Un nouvel accord pour faciliter l’accès des malades au crédit

Une nouvelle convention facilitant l'accès des personnes présentant un risque de santé à une assurance ou à un crédit bancaire a été signée le 6 juillet 2006. Cette convention, dite Aeras (S'assurer et emprunter avec un risque aggravé de santé), va se substituer à la convention Bélorgey qui datait de 2001.

Les malades présentant un "risque aggravé" de santé (cancer, sida, diabète…) devraient accéder plus facilement aux prêts bancaires et aux assurances. La nouvelle convention Aeras (s'assurer et emprunter avec un risque aggravé de santé), signée par l’Etat, la Mutualité Française, les assureurs, les banques et les associations de malade le 6 juillet dernier, veut améliorer le dispositif existant.
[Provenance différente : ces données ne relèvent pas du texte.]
(** * Pullus BI dashboard: the parsing and aggregation core

    A shallow embedding of [helpers.py], [weekly_purchase.py], [doc_price.py],
    [competitor_selling.py], [competitor_buying.py] and the buying step of
    [dashboard.py], followed by the properties of the specification.

    Modelling conventions.
    - Cell text is ASCII text ([string]); the sheet API returns every cell as
      a [str].  Non-string values ([None], [int], [bytes]) exist as [pyval]
      because [parse_date] and [safe_float] guard against them.
    - A Python exception is a value of [exn]; code that can raise returns a
      [result].  A [try/except] catches exactly the classes its source names.
    - A Python [float] is [pyfloat]: an exact rational, an infinity or NaN.
      Finite arithmetic is exact (no rounding error, no overflow, one zero),
      so [round] ties are the ties of the decimal value.
    - [datetime.now().year] is the parameter [current_year].
    - [datetime.strptime] is the matcher of [_strptime] for the directives
      of [parse_date]'s patterns in the C locale; [datetime.strftime], which
      the sources do not call, is modelled for the same directives to state
      the round trip of a date.
    - [print] calls and the [kept] counters that only feed them are left out. *)

From Stdlib Require Import List String Ascii ZArith NArith QArith Qround Bool Lia.
From Stdlib Require Import Qabs Qcanon DecimalString Permutation Sorted Lqa.
Import ListNotations.
Local Open Scope string_scope.
Local Open Scope list_scope.
Local Open Scope Z_scope.

(* ================================================================== *)
(** * Part I. The embedding *)
(* ================================================================== *)

(** ** Exceptions *)

Inductive exn : Type :=
| ValueError | AttributeError | TypeError | IndexError
| ZeroDivisionError | OverflowError.

Inductive result (A : Type) : Type :=
| Ok (a : A)
| Raise (e : exn).
Arguments Ok {A} a.
Arguments Raise {A} e.

Definition bind {A B : Type} (r : result A) (k : A -> result B) : result B :=
  match r with
  | Ok a => k a
  | Raise e => Raise e
  end.

Notation "x <- c ;; k" := (bind c (fun x => k))
  (at level 61, c at next level, right associativity).
Notation "' pat <- c ;; k" := (bind c (fun x => match x with pat => k end))
  (at level 61, pat pattern, c at next level, right associativity).

Definition exn_eqb (a b : exn) : bool :=
  match a, b with
  | ValueError, ValueError | AttributeError, AttributeError
  | TypeError, TypeError | IndexError, IndexError
  | ZeroDivisionError, ZeroDivisionError | OverflowError, OverflowError => true
  | _, _ => false
  end.

(** [try: body  except (classes): handler]. *)
Definition try_except {A : Type} (body : result A) (classes : list exn)
  (handler : result A) : result A :=
  match body with
  | Ok a => Ok a
  | Raise e => if existsb (exn_eqb e) classes then handler else Raise e
  end.

(** [xs[i]] on a list. *)
Definition py_index {A : Type} (xs : list A) (i : nat) : result A :=
  match nth_error xs i with
  | Some x => Ok x
  | None => Raise IndexError
  end.

(** A loop body run over a list, stopping at the first exception. *)
Fixpoint for_each {T A : Type} (body : T -> A -> result T) (xs : list A)
  (s : T) : result T :=
  match xs with
  | [] => Ok s
  | x :: xs' => s' <- body s x ;; for_each body xs' s'
  end.

(** ** Characters and strings *)

Definition code (c : ascii) : N := N_of_ascii c.

Definition in_range (lo hi : N) (c : ascii) : bool :=
  ((lo <=? code c) && (code c <=? hi))%N.

(** [str.isspace] on ASCII: TAB..CR, FS..US and the blank. *)
Definition is_space (c : ascii) : bool := in_range 9 13 c || in_range 28 32 c.

(** C's [isspace], which [float()] strips by. *)
Definition is_c_space (c : ascii) : bool := in_range 9 13 c || in_range 32 32 c.

Definition is_digit (c : ascii) : bool := in_range 48 57 c.
Definition is_upper (c : ascii) : bool := in_range 65 90 c.
Definition is_lower (c : ascii) : bool := in_range 97 122 c.
Definition is_alpha (c : ascii) : bool := is_upper c || is_lower c.

Definition digit_val (c : ascii) : Z := Z.of_N (code c) - 48.

Definition lower_char (c : ascii) : ascii :=
  if is_upper c then ascii_of_N (code c + 32) else c.
Definition upper_char (c : ascii) : ascii :=
  if is_lower c then ascii_of_N (code c - 32) else c.

Fixpoint str_map (f : ascii -> ascii) (s : string) : string :=
  match s with
  | EmptyString => EmptyString
  | String c s' => String (f c) (str_map f s')
  end.

(** [s.lower()]. *)
Definition lower (s : string) : string := str_map lower_char s.

(** [s.title()]: a letter is upper-cased after a non-letter and lower-cased
    after a letter. *)
Fixpoint title_from (prev_cased : bool) (s : string) : string :=
  match s with
  | EmptyString => EmptyString
  | String c s' =>
      String (if prev_cased then lower_char c else upper_char c)
             (title_from (is_alpha c) s')
  end.
Definition title (s : string) : string := title_from false s.

Fixpoint lstrip_by (sp : ascii -> bool) (s : string) : string :=
  match s with
  | EmptyString => EmptyString
  | String c s' => if sp c then lstrip_by sp s' else s
  end.

Fixpoint rstrip_by (sp : ascii -> bool) (s : string) : string :=
  match s with
  | EmptyString => EmptyString
  | String c s' =>
      match rstrip_by sp s' with
      | EmptyString => if sp c then EmptyString else String c EmptyString
      | r => String c r
      end
  end.

(** [s.strip()]. *)
Definition strip (s : string) : string := rstrip_by is_space (lstrip_by is_space s).

(** [s.replace(c, "")] for a one-character [c]. *)
Fixpoint remove_char (x : ascii) (s : string) : string :=
  match s with
  | EmptyString => EmptyString
  | String c s' => if Ascii.eqb c x then remove_char x s' else String c (remove_char x s')
  end.

(** [sub in s]. *)
Fixpoint contains (sub s : string) : bool :=
  String.prefix sub s ||
  match s with
  | EmptyString => false
  | String _ s' => contains sub s'
  end.

Fixpoint rev_string (acc s : string) : string :=
  match s with
  | EmptyString => acc
  | String c s' => rev_string (String c acc) s'
  end.

(** [s.split(sep)] for a non-empty [sep]: left to right, matches do not
    overlap.  [skip] counts the characters of a matched separator still to
    pass; [cur] is the current piece, reversed. *)
Fixpoint split_go (sep : string) (skip : nat) (cur : string) (s : string) : list string :=
  match s with
  | EmptyString => [rev_string EmptyString cur]
  | String c s' =>
      match skip with
      | S k => split_go sep k cur s'
      | O =>
          if String.prefix sep s
          then rev_string EmptyString cur :: split_go sep (String.length sep - 1) EmptyString s'
          else split_go sep O (String c cur) s'
      end
  end.
Definition split (sep s : string) : list string := split_go sep O EmptyString s.

(** Truth value of a [str]. *)
Definition nonempty (s : string) : bool :=
  match s with EmptyString => false | _ => true end.

(** ** Floats *)

Inductive pyfloat : Type :=
| Fin (q : Q)
| Inf (negative : bool)
| NaN.

Definition of_int (z : Z) : pyfloat := Fin (inject_Z z).

Definition q_is_zero (q : Q) : bool := Qnum q =? 0.
Definition q_is_neg (q : Q) : bool := Qnum q <? 0.

(** Truth value of a float: [0.0] is false, everything else true. *)
Definition truthy (x : pyfloat) : bool :=
  match x with
  | Fin q => negb (q_is_zero q)
  | _ => true
  end.

Definition fneg (x : pyfloat) : pyfloat :=
  match x with
  | Fin q => Fin (Qred (- q))
  | Inf s => Inf (negb s)
  | NaN => NaN
  end.

Definition fadd (x y : pyfloat) : pyfloat :=
  match x, y with
  | Fin a, Fin b => Fin (Qred (a + b))
  | NaN, _ | _, NaN => NaN
  | Inf s, Inf t => if Bool.eqb s t then Inf s else NaN
  | Inf s, Fin _ | Fin _, Inf s => Inf s
  end.

Definition fsub (x y : pyfloat) : pyfloat := fadd x (fneg y).

Definition fmul (x y : pyfloat) : pyfloat :=
  match x, y with
  | Fin a, Fin b => Fin (Qred (a * b))
  | NaN, _ | _, NaN => NaN
  | Inf s, Inf t => Inf (xorb s t)
  | Inf s, Fin b | Fin b, Inf s =>
      if q_is_zero b then NaN else Inf (xorb s (q_is_neg b))
  end.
Ce nouvel accord, qui doit entrer en vigueur d’ici la fin 2006, vient en effet se substituer à la convention Bélorgey de 2001, en élargissant son champ d’action.

Augmentation des plafonds

La convention Bélorgey avait déjà permis de réelles avancées pour les malades exclus du crédit. Parmi ses principales dispositions, le questionnaire médical a, par exemple, été supprimé pour les prêts à la consommation inférieurs à 10 000 euros avec une durée de remboursement de 4 ans au plus, à condition que l’emprunteur ne soit pas âgé de plus de 45 ans. La convention Aeras a élargi cette mesure aux prêts inférieurs à 15 000 euros, tout en portant la limite d’âge de l’emprunteur à 50 ans.

Le montant des prêts immobiliers a, quant à lui, été porté à 300.000 euros (contre 200.000 euros auparavant) et toute condition de durée a été supprimée.

Couverture de l’invalidité

Autre avancée significative : le risque invalidité est désormais couvert, au même titre que le décès. Dans les faits, lorsque l’assurance est possible, les assureurs se sont engagés à proposer une couverture invalidité lorsque cela s’avère nécessaire à l’obtention d’un prêt.

Les personnes aux revenus modestes pourront, en outre, bénéficier d’un mécanisme de mutualisation des risques pour les prêts immobiliers et professionnels : une partie des surprimes sera adaptée en faveur des personnes aux revenus les plus modestes par les assureurs et les organismes de crédit.

Mieux informer les malades de leurs nouveaux droits

L’ensemble des signataires et les pouvoirs publics se sont également engagés à renforcer l’information afin de faire connaître le nouveau dispositif. La Mutualité Française sera au premier rang dans ce domaine, notamment dans le cadre de son parcours de santé mutualiste. Ce manque d’information et de visibilité lors de la mise en œuvre de la convention Bélorgey avait fait l’objet de nombreuses critiques de la part des associations de malades et de consommateurs.

Pour Henri Pujol, président de la Ligue nationale contre le cancer, "cette convention doit être mieux connue. Il est indispensable d’améliorer la diffusion des informations auprès du grand public. La convention Bélorgey a souffert de ce manque de visibilité. Les banques et les assurances ne la présentaient pas assez auprès de leurs clients. Nous espérons que la création d’une commission de suivi, en effectuant des tests et des contrôles grandeur nature, devrait permettre de garantir une meilleure communication".

Réactualiser les données statistiques

Pour améliorer la diffusion de l’information, l’Etat s’est notamment engagé à mettre en ligne un site Internet dédié à la convention Aeras. Les banques et les assureurs ont, de leur coté, promis de diffuser des dépliants d’information au sein de leurs réseaux et de mentionner le dispositif sur leur site Internet. Dernier point : un délai maximum de cinq semaines a été fixé pour le traitement des dossiers.

"Pour les malades ayant guéri de leur maladie, continue Henri Pujol, le refus d’un prêt représente souvent un douloureux retour en arrière. Or, les établissements de crédit opposent à ces demandes des statistiques dépassées, sans tenir compte des avancées thérapeutiques. Il faut absolument réactualiser ces chiffres en valorisant l’amélioration soutenue des courbes de survie. Nous allons publier, d’ici la fin de l’année, une grande étude réalisée auprès de plus de 200 000 malades, qui va dans ce sens", conclut-il.